Monnanera senza veli nella Torre di Merlino a Lecce

Monnanera come la misteriosa Monna Lisa di Leonardo da Vinci, è tutta da scoprire. La sua delicata dolcezza è pari al sorriso impenetrabile della Gioconda. L’uomo dei diamanti (tartufi) che l’ha creata, David Rossi, cambiandone la forma ma mantenendone l’essenza,  e quello che l’ha vestita (packaging) Roberto Burroni, hanno lanciato una sfida emozionante. Passare da un tartufo ad un elisir come Monnanera dove ogni aroma, ogni profumo esalta ciò che di per sé è già buono e bello, è a dir poco sorprendente. Allora per scoprirne il mistero, chi ci ha soffiato dentro per dargli un’anima (Rossi e Burroni) e chi la  commercializza, Alpi Mama di Arezzo, si sono affidati ad un mago del calibro del mefistofelico Merlino, Antonio Torre, che in compagnia di tre arditi cavalieri Fernando del Cerro di Casa Josè di Madrid,  Pino Cuttaia del ristorante La Madia di Licata e Tony Lo Coco de I Pupi di Bagheria, armati di coltello e forchetta, piuttosto che di spada, hanno dato l’assalto alla torre  per svelare che cos’è o che cosa non è Monnanera. Questa particolare composta di tartufo nero pregiato versatile, adatta a preparazioni salate, dolci e liquide, lavorata senza aggiunta di additivi, capace di esaltare sapori, profumi e soprattutto dolcezza, nelle mani delle stelle della torre in una notte all’ombra del barocco (lunedì 20 aprile 2015)  è riuscita a  prendere per la gola i palati di raffinati di giornalisti e gourmet. Non è mancato chi, come la giovanissima Emanuela Bruno, non ha resistito a intufare il dito nell’elegante barattolo di Monnanera  per gustarla fino in fondo. In purezza o in abbinamento, alla fine, tutti gli ospiti sono rimasti a bocca aperta.

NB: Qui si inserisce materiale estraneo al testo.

(** ** C3: the zero-flow shortcut *)

Section Solver.
Context {CM : Cmath} {FL : Fluid}.

Lemma solve_zero_flow (sh : Shared) (d : GLHE) (cpFluid : Q) :
  massFlowRate (vars d) <= 0 ->
  let s := solve sh d cpFluid (kGroundFactor d) in
  tmpQnSubHourly s = 0 /\ ToutNew_ s = inletTemp (vars d) /\
  fluidAveTemp s == tempGround (par d) - historySum sh d /\
  sumTotal s == historySum sh d.
Proof.
  intro Hflow. apply Qle_bool_iff in Hflow.
  unfold solve, historySum, superposition, firstStep, explicitSolve.
  destruct (N sh =? 1)%Z.
  - rewrite Hflow. cbn. repeat split; ring.
  - destruct (Qlt_bool _ _); rewrite Hflow; cbn; repeat split; reflexivity.
Qed.

(** C3.  At a positive simulation time, when the mass flow rate of the
    device is zero or negative, the call leaves: a heat rate [QGLHE] of
    zero, an outlet temperature equal to the inlet temperature, and an
    average fluid temperature and a borehole temperature both equal to the
    ground temperature minus the superposed history sum (taken on the
    histories as the step has just updated them). *)
Theorem zero_flow_bypass (e : Env) (sh : Shared) (d : GLHE) :
  0 < simTime e ->
  massFlowRate (vars d) <= 0 ->
  let '(sh0, d0) := advanceClock e sh d in
  let '(sh1, d1) := pushStep sh0 d0 in
  let d' := snd (calcGroundHeatExchanger e sh d) in
  QGLHE (vars d') == 0 /\
  outletTemp (vars d') = inletTemp (vars d') /\
  inletTemp (vars d') = inletNodeTemp e /\
  aveFluidTemp (vars d') == tempGround (par d') - historySum sh1 d1 /\
  boreholeTemp (vars d') == tempGround (par d') - historySum sh1 d1.
Proof.
  intros Ht Hflow.
  unfold calcGroundHeatExchanger.
  pose proof (advanceClock_time e sh d) as Htime.
  pose proof (advanceClock_vars e sh d) as Hv0. cbv zeta in Hv0.
  destruct (advanceClock e sh d) as [sh0 d0]. cbn [fst snd] in Htime, Hv0.
  rewrite Htime. rewrite (proj2 (Qle_bool_false_iff _ _) Ht).
  pose proof (pushStep_vars sh0 d0) as Hv1. cbv zeta in Hv1.
  destruct (pushStep sh0 d0) as [sh1 d1]. cbn [fst snd] in Hv1.
  assert (Hflow1 : massFlowRate (vars d1) <= 0).
  { rewrite (proj1 Hv1), (proj1 Hv0). exact Hflow. }
  pose proof (solve_zero_flow sh1 d1 (GetSpecificHeatGlycol (inletTemp (vars d0))) Hflow1)
    as Hs.
  cbv zeta in Hs. destruct Hs as (Hq & Hout & Have & Hsum).
  unfold report. cbn. rewrite Hq, Hout.
  destruct Hv0 as (_ & Hin0 & _). destruct Hv1 as (_ & Hin1 & _).
  rewrite Hin1, Hin0.
  rewrite Hin0 in Have, Hsum.
  split; [ring|]. split; [reflexivity|]. split; [reflexivity|].
  split; [exact Have | rewrite Hsum; reflexivity].
Qed.

(** ** C4: the first step against the superposition on an empty history *)

Lemma search_comp (tb : Table) (fuel : nat) (x y : Q) (Low High Mid : Z) :
  x == y -> search tb fuel x Low High Mid = search tb fuel y Low High Mid.
Proof.
  intro H. revert Low High Mid.
  induction fuel as [|fuel IH]; intros Low High Mid; cbn [search]; [reflexivity|].
  destruct (Low <=? High)%Z; [|reflexivity]. cbv zeta.
  set (M := Z.quot (Low + High) 2).
  rewrite (Qlt_bool_comp _ _ (Qeq_refl (lntts tb M)) x y H).
  rewrite (Qlt_bool_comp x y H _ _ (Qeq_refl (lntts tb M))).
  destruct (Qlt_bool _ y); [apply IH|].
  destruct (Qlt_bool y _); [apply IH | reflexivity].
Qed.

#[global] Instance through_comp (tb : Table) :
  Proper (Qeq ==> eq ==> eq ==> Qeq) (through tb).
Proof.
  intros x y H i i' <- j j' <-. unfold through. now rewrite H.
Qed.

#[global] Instance interpGFunc_comp (tb : Table) : Proper (Qeq ==> Qeq) (interpGFunc tb).
Proof.
  intros x y H. unfold interpGFunc.
  rewrite (search_comp tb _ x y _ _ _ H).
  rewrite (Qleb_comp x y H _ _ (Qeq_refl (lntts tb 1))).
  rewrite (Qlt_bool_comp _ _ (Qeq_refl (lntts tb (NPairs tb))) x y H).
  destruct (Qle_bool y _); [now apply through_comp|].
  destruct (Qlt_bool _ y); [now apply through_comp|].
  destruct (search _ _ y _ _ _) as [[|] Mid]; [reflexivity|].
  rewrite (Qlt_bool_comp _ _ (Qeq_refl (lntts tb Mid)) x y H).
  destruct (Qlt_bool _ y); now apply through_comp.
Qed.

(** What the two branches share and where they part, for a positive flow
    and on an empty history ([sumTotal = 0], [QnSubHr( 1 ) = 0],
    [prevTimeSteps( 2 ) = 0]): the heat rate and the outlet temperature
    agree, the average fluid temperatures differ by the heat rate times the
    ground response [g / kGroundFactor]. *)
Lemma first_step_against_superposition (sh : Shared) (d : GLHE) (cpFluid k : Q) :
  Proper (Qeq ==> Qeq) ln ->
  0 < massFlowRate (vars d) -> 0 < cpFluid -> ~ totalTubeLength (par d) == 0 ->
  qnSubHr (hist d) 1 == 0 -> pts sh 2 == 0 ->
  let s1 := firstStep sh d cpFluid k in
  let s2 := explicitSolve sh d cpFluid k 0 in
  tmpQnSubHourly s1 == tmpQnSubHourly s2 /\
  ToutNew_ s1 == ToutNew_ s2 /\
  fluidAveTemp s1 - fluidAveTemp s2
  == tmpQnSubHourly s1 * RQ d k (currentSimTime sh).
Proof.
  intros Hln Hflow Hcp HL Hq Hp.
  assert (HRQ : RQ d k (currentSimTime sh - pts sh 2) == RQ d k (currentSimTime sh)).
  { unfold RQ. rewrite Hp.
    assert (E : (currentSimTime sh - 0) / timeSSFactor (vars d)
                == currentSimTime sh / timeSSFactor (vars d)).
    { apply Qmult_comp; [ring | reflexivity]. }
    now rewrite E. }
  unfold firstStep, explicitSolve.
  rewrite (proj2 (Qle_bool_false_iff _ _) Hflow).
  cbn [tmpQnSubHourly ToutNew_ fluidAveTemp]. cbv zeta.
  rewrite HRQ, Hq.
  fold (RQ d k (currentSimTime sh)).
  set (g := RQ d k (currentSimTime sh)).
  set (R := HXResistance (vars d)).
  set (L := totalTubeLength (par d)) in *.
  set (m := massFlowRate (vars d)) in *.
  assert (Hm : ~ m == 0) by lra.
  assert (Hc : ~ cpFluid == 0) by lra.
  assert (E3 : 1 / (m * cpFluid / L) == 2 * (L / (2 * m * cpFluid))).
  { field. repeat split; assumption. }
  assert (Eden : R + g - L / (2 * m * cpFluid) + 1 / (m * cpFluid / L)
                 == g + R + L / (2 * m * cpFluid)).
  { rewrite E3. ring. }
  rewrite Eden.
  set (q := (tempGround (par d) - inletTemp (vars d)) / (g + R + L / (2 * m * cpFluid))).
  assert (E1 : (tempGround (par d) - (0 - 0 * g) - inletTemp (vars d))
               / (g + R + L / (2 * m * cpFluid)) == q).
  { unfold q. apply Qmult_comp; [ring | reflexivity]. }
  rewrite E1.
  repeat split; ring.
Qed.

E i piatti? Sublimi! Dall’entrè di Antonio Torre (primavera di Monnanera con crema di patate, terra edibile, fiori e misticanza; choux in tempura farcito di fegatini e ristretto di  balsamico; crostino di pan brioche alla vaniglia con baccalà; rocher di foie gras su salsa di arachidi) alla “Terrina de Foie” di Fernando del Cervo, ai divini Bon bon  di seppia  e all’Anciova biscottata di Tony Lo Coco, al Filetto di sgombro e Finto uovo (ricotta) al tegamino di Pino Cuttaia fino alle…Fantasie dello chef…tutte da scoprire per l’esplosione in bocca del sapore dei funghi trombetta, crema di mela verde, tartufo, gorgonzola e  trionfo di spuma di mele. Tanta bontà è stata condita con extravergine DonnaOleria di Monteroni e accompagnata dai pregiati vini di Cantine Paolo Leo di San Donaci.